:: TASK BRIEF ::
When the word "exact" shows up in a line of the records below, copy that line.

Saved entries:
———

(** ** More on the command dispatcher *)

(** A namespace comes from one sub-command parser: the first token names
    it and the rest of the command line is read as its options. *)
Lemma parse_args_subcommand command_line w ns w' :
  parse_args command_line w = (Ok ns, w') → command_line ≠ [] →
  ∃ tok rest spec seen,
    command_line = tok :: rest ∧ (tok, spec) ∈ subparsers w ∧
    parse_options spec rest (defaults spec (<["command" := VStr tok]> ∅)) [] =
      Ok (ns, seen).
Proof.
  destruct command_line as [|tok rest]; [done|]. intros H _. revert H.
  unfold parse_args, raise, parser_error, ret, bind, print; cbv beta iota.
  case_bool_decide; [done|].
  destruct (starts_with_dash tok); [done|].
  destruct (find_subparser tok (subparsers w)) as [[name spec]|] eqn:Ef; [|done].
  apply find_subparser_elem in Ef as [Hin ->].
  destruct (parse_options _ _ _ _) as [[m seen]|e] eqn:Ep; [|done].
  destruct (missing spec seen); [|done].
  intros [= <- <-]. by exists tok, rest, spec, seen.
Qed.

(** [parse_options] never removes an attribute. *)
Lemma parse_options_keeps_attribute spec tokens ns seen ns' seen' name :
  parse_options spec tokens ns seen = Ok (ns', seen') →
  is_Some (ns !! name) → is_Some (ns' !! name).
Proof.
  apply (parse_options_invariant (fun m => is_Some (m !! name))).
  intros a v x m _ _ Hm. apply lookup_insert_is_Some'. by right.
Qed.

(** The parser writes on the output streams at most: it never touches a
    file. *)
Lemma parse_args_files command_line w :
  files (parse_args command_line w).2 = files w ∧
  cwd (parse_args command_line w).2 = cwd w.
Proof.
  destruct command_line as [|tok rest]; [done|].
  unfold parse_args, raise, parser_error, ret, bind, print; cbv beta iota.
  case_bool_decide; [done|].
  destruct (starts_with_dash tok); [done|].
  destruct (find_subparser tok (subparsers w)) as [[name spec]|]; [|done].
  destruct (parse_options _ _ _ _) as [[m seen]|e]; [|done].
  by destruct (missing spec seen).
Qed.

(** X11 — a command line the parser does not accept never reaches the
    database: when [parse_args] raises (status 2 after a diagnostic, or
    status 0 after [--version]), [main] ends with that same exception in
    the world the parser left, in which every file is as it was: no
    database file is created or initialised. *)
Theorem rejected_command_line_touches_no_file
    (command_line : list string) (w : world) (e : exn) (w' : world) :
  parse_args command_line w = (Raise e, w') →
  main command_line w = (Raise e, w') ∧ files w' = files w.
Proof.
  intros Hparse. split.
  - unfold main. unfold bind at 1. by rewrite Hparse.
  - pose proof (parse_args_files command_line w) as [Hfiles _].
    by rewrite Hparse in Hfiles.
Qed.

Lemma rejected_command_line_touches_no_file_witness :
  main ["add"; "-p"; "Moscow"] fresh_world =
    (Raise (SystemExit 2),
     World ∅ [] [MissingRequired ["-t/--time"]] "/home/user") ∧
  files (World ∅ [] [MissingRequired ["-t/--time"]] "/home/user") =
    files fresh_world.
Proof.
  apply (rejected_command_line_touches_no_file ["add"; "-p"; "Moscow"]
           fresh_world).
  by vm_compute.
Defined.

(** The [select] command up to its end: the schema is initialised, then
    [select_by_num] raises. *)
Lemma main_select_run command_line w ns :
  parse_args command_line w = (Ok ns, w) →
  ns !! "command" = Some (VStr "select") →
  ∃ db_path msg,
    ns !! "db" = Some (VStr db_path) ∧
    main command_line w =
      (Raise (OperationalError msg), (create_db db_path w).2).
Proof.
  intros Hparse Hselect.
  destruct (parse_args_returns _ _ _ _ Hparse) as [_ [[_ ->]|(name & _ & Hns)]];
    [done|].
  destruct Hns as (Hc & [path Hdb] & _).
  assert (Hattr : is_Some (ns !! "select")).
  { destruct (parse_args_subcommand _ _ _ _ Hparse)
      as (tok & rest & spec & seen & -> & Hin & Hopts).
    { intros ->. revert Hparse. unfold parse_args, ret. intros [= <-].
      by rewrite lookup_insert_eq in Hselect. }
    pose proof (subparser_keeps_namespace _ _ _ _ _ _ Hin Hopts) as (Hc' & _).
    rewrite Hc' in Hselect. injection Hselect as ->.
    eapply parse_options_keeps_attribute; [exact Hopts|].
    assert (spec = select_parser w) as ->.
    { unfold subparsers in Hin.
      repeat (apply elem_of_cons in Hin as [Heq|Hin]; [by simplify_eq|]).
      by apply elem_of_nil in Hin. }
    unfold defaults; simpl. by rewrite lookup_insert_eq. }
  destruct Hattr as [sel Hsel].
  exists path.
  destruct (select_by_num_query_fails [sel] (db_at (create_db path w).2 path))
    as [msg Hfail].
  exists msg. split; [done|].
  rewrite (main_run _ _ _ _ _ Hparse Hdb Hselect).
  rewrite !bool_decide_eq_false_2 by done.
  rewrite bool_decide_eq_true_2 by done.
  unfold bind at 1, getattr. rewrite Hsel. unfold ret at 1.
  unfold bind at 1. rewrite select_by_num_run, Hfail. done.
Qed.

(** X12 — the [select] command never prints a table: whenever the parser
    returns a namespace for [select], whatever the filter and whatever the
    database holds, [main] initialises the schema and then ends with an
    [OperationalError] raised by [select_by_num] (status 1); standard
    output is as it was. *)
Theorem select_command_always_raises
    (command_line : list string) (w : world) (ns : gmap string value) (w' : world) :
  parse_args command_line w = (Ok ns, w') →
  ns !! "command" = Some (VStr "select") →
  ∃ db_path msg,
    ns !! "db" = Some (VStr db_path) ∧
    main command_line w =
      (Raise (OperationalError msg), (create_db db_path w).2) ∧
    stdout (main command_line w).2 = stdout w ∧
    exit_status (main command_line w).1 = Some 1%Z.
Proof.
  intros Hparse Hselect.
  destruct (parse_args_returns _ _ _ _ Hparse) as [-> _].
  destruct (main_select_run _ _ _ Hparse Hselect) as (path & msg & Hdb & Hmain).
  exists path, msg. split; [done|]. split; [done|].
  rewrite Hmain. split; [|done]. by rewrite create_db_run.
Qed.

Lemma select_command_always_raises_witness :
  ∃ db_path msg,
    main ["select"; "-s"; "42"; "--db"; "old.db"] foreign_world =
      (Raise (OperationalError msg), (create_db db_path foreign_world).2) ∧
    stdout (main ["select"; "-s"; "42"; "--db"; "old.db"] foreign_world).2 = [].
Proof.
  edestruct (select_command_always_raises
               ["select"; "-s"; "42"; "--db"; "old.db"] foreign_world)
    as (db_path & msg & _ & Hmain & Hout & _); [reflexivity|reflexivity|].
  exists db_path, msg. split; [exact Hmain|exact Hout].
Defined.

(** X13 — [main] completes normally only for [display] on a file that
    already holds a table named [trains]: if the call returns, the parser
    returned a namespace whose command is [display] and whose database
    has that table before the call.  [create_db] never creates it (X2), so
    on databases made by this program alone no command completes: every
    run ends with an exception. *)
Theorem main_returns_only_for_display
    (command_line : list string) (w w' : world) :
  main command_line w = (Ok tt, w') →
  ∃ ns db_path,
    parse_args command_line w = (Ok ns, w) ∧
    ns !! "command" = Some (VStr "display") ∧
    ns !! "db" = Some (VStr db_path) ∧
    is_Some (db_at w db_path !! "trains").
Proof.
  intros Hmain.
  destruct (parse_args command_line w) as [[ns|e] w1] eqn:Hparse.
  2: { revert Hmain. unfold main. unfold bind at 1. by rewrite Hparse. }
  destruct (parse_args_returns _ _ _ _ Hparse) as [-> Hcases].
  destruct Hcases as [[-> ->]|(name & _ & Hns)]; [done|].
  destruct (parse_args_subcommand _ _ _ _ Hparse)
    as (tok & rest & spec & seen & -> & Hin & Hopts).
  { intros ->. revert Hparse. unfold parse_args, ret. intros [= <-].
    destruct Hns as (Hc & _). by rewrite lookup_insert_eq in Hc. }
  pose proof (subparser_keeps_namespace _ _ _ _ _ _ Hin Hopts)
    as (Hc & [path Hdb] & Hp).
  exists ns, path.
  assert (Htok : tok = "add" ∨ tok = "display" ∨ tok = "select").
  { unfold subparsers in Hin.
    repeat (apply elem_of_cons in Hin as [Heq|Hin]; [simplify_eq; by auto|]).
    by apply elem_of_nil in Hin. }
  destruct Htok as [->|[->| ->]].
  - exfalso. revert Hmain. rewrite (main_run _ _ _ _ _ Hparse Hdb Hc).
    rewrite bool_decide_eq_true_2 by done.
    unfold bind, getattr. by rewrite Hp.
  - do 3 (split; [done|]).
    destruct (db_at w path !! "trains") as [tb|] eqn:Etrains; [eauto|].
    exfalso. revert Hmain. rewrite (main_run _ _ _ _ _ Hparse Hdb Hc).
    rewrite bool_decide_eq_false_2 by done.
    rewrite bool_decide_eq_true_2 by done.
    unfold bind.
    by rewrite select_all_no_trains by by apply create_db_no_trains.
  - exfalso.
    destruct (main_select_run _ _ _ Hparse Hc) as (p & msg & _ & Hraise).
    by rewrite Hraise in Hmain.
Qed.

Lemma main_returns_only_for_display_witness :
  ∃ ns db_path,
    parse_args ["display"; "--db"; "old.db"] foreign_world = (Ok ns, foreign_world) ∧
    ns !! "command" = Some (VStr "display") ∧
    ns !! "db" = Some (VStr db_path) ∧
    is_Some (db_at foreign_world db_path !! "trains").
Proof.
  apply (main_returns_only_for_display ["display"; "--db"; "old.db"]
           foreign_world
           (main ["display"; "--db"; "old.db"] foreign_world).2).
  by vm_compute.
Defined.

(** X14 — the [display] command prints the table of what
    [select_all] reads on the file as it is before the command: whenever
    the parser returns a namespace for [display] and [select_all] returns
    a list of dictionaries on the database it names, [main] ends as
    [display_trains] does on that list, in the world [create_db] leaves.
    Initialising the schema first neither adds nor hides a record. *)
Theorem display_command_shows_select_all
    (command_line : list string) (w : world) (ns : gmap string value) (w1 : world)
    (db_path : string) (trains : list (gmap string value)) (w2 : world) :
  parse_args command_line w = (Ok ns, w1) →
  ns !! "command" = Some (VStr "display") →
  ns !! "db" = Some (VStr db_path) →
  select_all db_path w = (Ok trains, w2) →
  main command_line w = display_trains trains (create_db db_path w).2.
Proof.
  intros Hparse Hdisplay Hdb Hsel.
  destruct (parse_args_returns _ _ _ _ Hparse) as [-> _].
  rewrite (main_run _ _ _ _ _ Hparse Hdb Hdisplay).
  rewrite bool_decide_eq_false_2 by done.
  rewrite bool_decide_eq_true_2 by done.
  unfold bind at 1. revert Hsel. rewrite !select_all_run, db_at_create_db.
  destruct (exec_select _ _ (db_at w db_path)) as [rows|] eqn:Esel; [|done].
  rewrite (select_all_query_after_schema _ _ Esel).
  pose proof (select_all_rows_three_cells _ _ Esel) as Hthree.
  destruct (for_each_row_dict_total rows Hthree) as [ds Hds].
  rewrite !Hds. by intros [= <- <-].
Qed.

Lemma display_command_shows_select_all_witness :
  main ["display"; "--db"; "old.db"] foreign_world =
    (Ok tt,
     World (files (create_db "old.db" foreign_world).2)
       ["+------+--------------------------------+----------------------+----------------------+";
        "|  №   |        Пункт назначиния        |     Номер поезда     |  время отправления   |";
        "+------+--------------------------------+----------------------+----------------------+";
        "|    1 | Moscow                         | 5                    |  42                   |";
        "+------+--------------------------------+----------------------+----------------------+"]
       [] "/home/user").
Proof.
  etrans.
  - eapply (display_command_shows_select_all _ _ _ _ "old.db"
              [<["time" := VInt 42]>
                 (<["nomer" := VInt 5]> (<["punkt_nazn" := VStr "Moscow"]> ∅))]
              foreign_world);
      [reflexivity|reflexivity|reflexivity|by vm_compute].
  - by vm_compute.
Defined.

———

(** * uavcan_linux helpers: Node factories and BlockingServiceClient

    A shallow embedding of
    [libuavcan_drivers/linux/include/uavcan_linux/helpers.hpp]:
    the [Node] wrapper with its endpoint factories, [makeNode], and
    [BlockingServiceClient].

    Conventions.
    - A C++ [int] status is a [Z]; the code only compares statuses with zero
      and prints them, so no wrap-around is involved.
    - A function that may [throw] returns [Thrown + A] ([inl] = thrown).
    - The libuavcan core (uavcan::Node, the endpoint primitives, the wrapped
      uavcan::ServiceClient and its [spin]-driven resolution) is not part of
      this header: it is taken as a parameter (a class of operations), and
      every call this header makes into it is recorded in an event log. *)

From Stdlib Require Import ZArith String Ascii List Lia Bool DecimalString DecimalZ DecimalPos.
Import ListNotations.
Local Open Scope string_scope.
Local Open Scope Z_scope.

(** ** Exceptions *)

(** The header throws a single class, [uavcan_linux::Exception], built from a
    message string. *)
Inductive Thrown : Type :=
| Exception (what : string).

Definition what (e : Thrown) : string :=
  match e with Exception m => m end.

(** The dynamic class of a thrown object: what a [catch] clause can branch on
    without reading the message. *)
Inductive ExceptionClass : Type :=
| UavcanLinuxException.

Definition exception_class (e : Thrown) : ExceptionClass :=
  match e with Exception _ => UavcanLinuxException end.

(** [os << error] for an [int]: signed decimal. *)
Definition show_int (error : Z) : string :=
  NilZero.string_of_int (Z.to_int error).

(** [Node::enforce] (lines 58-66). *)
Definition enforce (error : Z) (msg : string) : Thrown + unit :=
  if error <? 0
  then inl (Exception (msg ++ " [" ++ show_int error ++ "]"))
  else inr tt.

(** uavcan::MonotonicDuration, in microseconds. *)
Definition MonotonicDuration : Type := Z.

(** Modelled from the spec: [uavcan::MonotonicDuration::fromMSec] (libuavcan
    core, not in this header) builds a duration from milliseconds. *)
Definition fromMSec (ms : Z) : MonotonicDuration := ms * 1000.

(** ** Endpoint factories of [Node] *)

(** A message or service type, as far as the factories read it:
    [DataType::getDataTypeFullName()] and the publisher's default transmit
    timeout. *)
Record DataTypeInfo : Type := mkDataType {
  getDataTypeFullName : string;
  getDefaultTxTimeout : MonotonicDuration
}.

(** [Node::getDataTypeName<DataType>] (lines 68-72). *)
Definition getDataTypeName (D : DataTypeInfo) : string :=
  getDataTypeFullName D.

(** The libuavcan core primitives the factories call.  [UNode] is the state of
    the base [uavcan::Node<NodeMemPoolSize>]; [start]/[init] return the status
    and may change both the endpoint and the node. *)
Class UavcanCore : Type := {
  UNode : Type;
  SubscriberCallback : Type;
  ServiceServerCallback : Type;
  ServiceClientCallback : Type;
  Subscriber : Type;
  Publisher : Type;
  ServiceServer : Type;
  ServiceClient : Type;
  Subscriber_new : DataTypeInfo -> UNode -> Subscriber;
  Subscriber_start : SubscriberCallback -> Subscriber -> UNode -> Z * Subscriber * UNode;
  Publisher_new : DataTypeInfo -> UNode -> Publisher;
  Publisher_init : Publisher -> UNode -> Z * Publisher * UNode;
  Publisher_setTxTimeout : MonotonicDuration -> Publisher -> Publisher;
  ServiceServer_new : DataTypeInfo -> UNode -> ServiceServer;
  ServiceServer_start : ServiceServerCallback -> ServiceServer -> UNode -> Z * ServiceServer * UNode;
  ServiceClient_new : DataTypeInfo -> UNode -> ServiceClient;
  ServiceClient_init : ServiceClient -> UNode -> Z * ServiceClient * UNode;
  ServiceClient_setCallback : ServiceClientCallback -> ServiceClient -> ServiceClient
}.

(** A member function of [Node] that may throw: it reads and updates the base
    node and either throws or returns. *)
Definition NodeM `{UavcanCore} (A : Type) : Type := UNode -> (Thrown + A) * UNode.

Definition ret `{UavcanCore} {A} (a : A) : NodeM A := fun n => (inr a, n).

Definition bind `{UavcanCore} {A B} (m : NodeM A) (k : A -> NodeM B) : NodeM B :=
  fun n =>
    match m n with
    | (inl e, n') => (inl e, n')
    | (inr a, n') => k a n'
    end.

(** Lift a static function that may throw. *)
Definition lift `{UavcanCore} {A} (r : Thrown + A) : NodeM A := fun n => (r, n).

———

:: TASK RESPONSE ::
    eapply parse_options_keeps_attribute; [exact Hopts|].
  exists db_path, msg. split; [exact Hmain|exact Hout].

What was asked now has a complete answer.